Она не плакала. Слёзы — это реакция на потерю чего-то любимого, ценного, на боль, которую хочется смыть. Внутри неё не было ничего, что могло бы породить хоть одну слезинку. Всё, что могло плакать, высохло в ней много лет назад, выжженное раскалённым железом его воли, иссушенное ледяными ветрами его равнодушия.
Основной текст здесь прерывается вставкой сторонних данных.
(** * ubc-food-safety: the fetch-aggregate pipeline of [main.go]

    A shallow embedding of the data model and of the pipeline stages of
    [main.go], followed by the properties of the geocode cache, the
    geographic filter, the statistics aggregator and the detail fetch
    scheduler, and then of the listing, the report and the runs of
    [generateRestaurantsList].

    Conventions of the embedding.
    - Go's [int] is a 64-bit two's complement integer: it is a [Z] kept in
      range by [GoInt.wrap]; [+] is [GoInt.add].
    - [float64] is Rocq's primitive binary64 [float].
    - Go strings are byte strings: [string].
    - [map[string]latLong] is a [gmap string latLong] when it is not nil,
      as [makeDB] builds it; [cacheMap] adds the nil map, which the decoder
      leaves in [db.GeocodeCache] for a store file that holds [null] there,
      and [db_geocode] is [geocode] on a cache that may be nil.
    - A [[]*restaurant] holds pairwise distinct, non-nil pointers (this is
      what [getRestaurants] and the JSON decoder build): it is modelled by
      the list of the records pointed to, and an assignment through a
      pointer is the replacement of the record at its position.
    - The outside world (the geocoding service, the web server, the clock,
      [time.Parse], [strconv.Atoi]) enters as Section variables; concrete
      instances used to run the model are in [GoTime], [Demo] and
      [DemoRun]. *)

From Stdlib Require Import ZArith Lia List String Ascii.
From Stdlib Require Import Floats.PrimFloat.
From stdpp Require Import base option list gmap strings relations pretty sorting.
Lemma nearest_loop_spec (locations : list PlannedLocation) :
  finite_distances M current_lat current_lon locations ->
  forall (nearest_location : option PlannedLocation) (min_distance : float),
  is_nan min_distance = false ->
  exists n d,
    nearest_loop M current_lat current_lon locations nearest_location min_distance
      = Ok (n, d) /\
    ((n = nearest_location /\ d = min_distance /\
      Forall (farther M current_lat current_lon false min_distance) locations)
     \/ (exists w, n = Some w /\ flt d min_distance = true /\
                   first_nearest M current_lat current_lon locations w d)).
Proof.
  induction 1 as [|p rest (dp & Hp & Hfin) Hrest IH]; intros n0 d0 Hd0; cbn [nearest_loop].
  - exists n0, d0. split; [reflexivity|]. left. repeat split. constructor.
  - fold (distance_to M current_lat current_lon p). rewrite Hp. cbn [bind].
    pose proof (finite_not_nan _ Hfin) as Hnan.
    destruct (flt dp d0) eqn:Hlt.
    + destruct (IH (Some p) dp Hnan) as (n & d & -> & [(-> & -> & Hall)|(w & -> & Hw & Hfirst)]);
        eexists _, _; (split; [reflexivity|]); right.
      * exists p. repeat split; try assumption.
        exists [], rest. repeat split; try assumption. constructor.
      * exists w. repeat split; [eapply flt_trans; eassumption|].
        destruct Hfirst as (before & after & -> & Hdw & Hb & Ha).
        exists (p :: before), after. repeat split; try assumption.
        constructor; [|assumption]. exists dp; split; assumption.
    + destruct (IH n0 d0 Hd0) as (n & d & -> & [(-> & -> & Hall)|(w & -> & Hw & Hfirst)]);
        eexists _, _; (split; [reflexivity|]).
      * left. repeat split. constructor; [|assumption].
        exists dp; split; [assumption|]. now apply not_flt_fle.
      * right. exists w. repeat split; [assumption|].
        destruct Hfirst as (before & after & -> & Hdw & Hb & Ha).
        exists (p :: before), after. repeat split; try assumption.
        constructor; [|assumption]. exists dp; split; [assumption|].
        eapply flt_fle_trans; [eassumption|]. now apply not_flt_fle.
Qed.

Lemma find_nearest_nonempty (locations : list PlannedLocation) :
  locations <> [] -> finite_distances M current_lat current_lon locations ->
  exists w d,
    find_nearest_planned_location M current_lat current_lon locations = Ok (Some w, d) /\
    first_nearest M current_lat current_lon locations w d.
Proof.
  intros Hne Hfin.
  destruct (nearest_loop_spec locations Hfin None inf eq_refl)
    as (n & d & Heq & [(-> & -> & Hall)|(w & -> & _ & Hfirst)]).
  - destruct locations as [|p rest]; [contradiction|].
    inversion Hall as [|? ? (dp & Hp & Hle) _]; subst.
    inversion Hfin as [|? ? (dp' & Hp' & Hf) _]; subst.
    rewrite Hp in Hp'. injection Hp' as <-.
    apply fle_not_flt in Hle. rewrite (finite_flt_inf _ Hf) in Hle. discriminate.
  - exists w, d. split; [|assumption].
    destruct locations; [contradiction | exact Heq].
Qed.

End NearestWaypoint.

(** Outside these hypotheses: a distance that is NaN never passes the test
    [distance < min_distance], so a planned location with a NaN coordinate
    is skipped. *)
Lemma find_nearest_skips_nan :
  find_nearest_planned_location ref_math (of_int 0) (of_int 0)
    [Paris.planned 1 "nowhere" nan (of_int 0)] = Ok (None, inf).
Proof. vm_compute. reflexivity. Qed.

(** Where the distances are ordinary numbers the scan is the minimum the
    specification describes.  On an empty sequence it returns
    [(None, inf)]; on a non-empty one, all of whose distances are finite
    numbers, it returns a location of the sequence with its distance, no
    location of the sequence is nearer, and every location before it is
    strictly farther: among equals the first wins. *)
Theorem find_nearest_planned_location_spec (M : PyMath) (current_lat current_lon : float)
    (locations : list PlannedLocation) :
  (locations = [] ->
     find_nearest_planned_location M current_lat current_lon locations = Ok (None, inf)) /\
  (locations <> [] -> finite_distances M current_lat current_lon locations ->
     exists w d,
       find_nearest_planned_location M current_lat current_lon locations = Ok (Some w, d) /\
       first_nearest M current_lat current_lon locations w d).
Proof.
  split.
  - intros ->. reflexivity.
  - apply find_nearest_nonempty.
Qed.

(** From the Hotel de Ville the Louvre is nearer than the Eiffel Tower; it is
    listed twice and the first entry is returned. *)
Lemma find_nearest_planned_location_spec_witness :
  let locations := [Paris.eiffel_tower; Paris.louvre; Paris.louvre] in
  exists w d,
    find_nearest_planned_location ref_math (fst Paris.hotel_de_ville)
      (snd Paris.hotel_de_ville) locations = Ok (Some w, d) /\
    first_nearest ref_math (fst Paris.hotel_de_ville) (snd Paris.hotel_de_ville)
      locations w d.
Proof.
  cbv zeta.
  apply (proj2 (find_nearest_planned_location_spec ref_math
                  (fst Paris.hotel_de_ville) (snd Paris.hotel_de_ville)
                  [Paris.eiffel_tower; Paris.louvre; Paris.louvre])).
  - discriminate.
  - repeat constructor; eexists; (split; [vm_compute; reflexivity | reflexivity]).
Defined.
«Держись, солнышко», — тихий, тёплый, безошибочно узнаваемый голос прозвучал прямо у плеча, едва перекрывая вой ветра. Это была Мария. Её верная домоправительница, единственный человек, чьё присутствие здесь не казалось кощунственным или фальшивым. На её щеках, обветренных и покрасневших от холода, блестели настоящие, немые слёзы. Она любила его странной, рабской, безоговорочной любовью, прощая все его тирании и унижения за редкие моменты щедрости и некую отстранённую, почти божественную справедливость, которую она в нём видела. Алиса лишь кивнула, сжав губы, не в силах вымолвить слова благодарности. Любое слово могло стать той трещиной, через которую хлынет всё, что она так тщательно запирала внутри, — и она боялась, что это будет не горе, а крик ярости, который услышат все собравшиеся здесь лицемеры.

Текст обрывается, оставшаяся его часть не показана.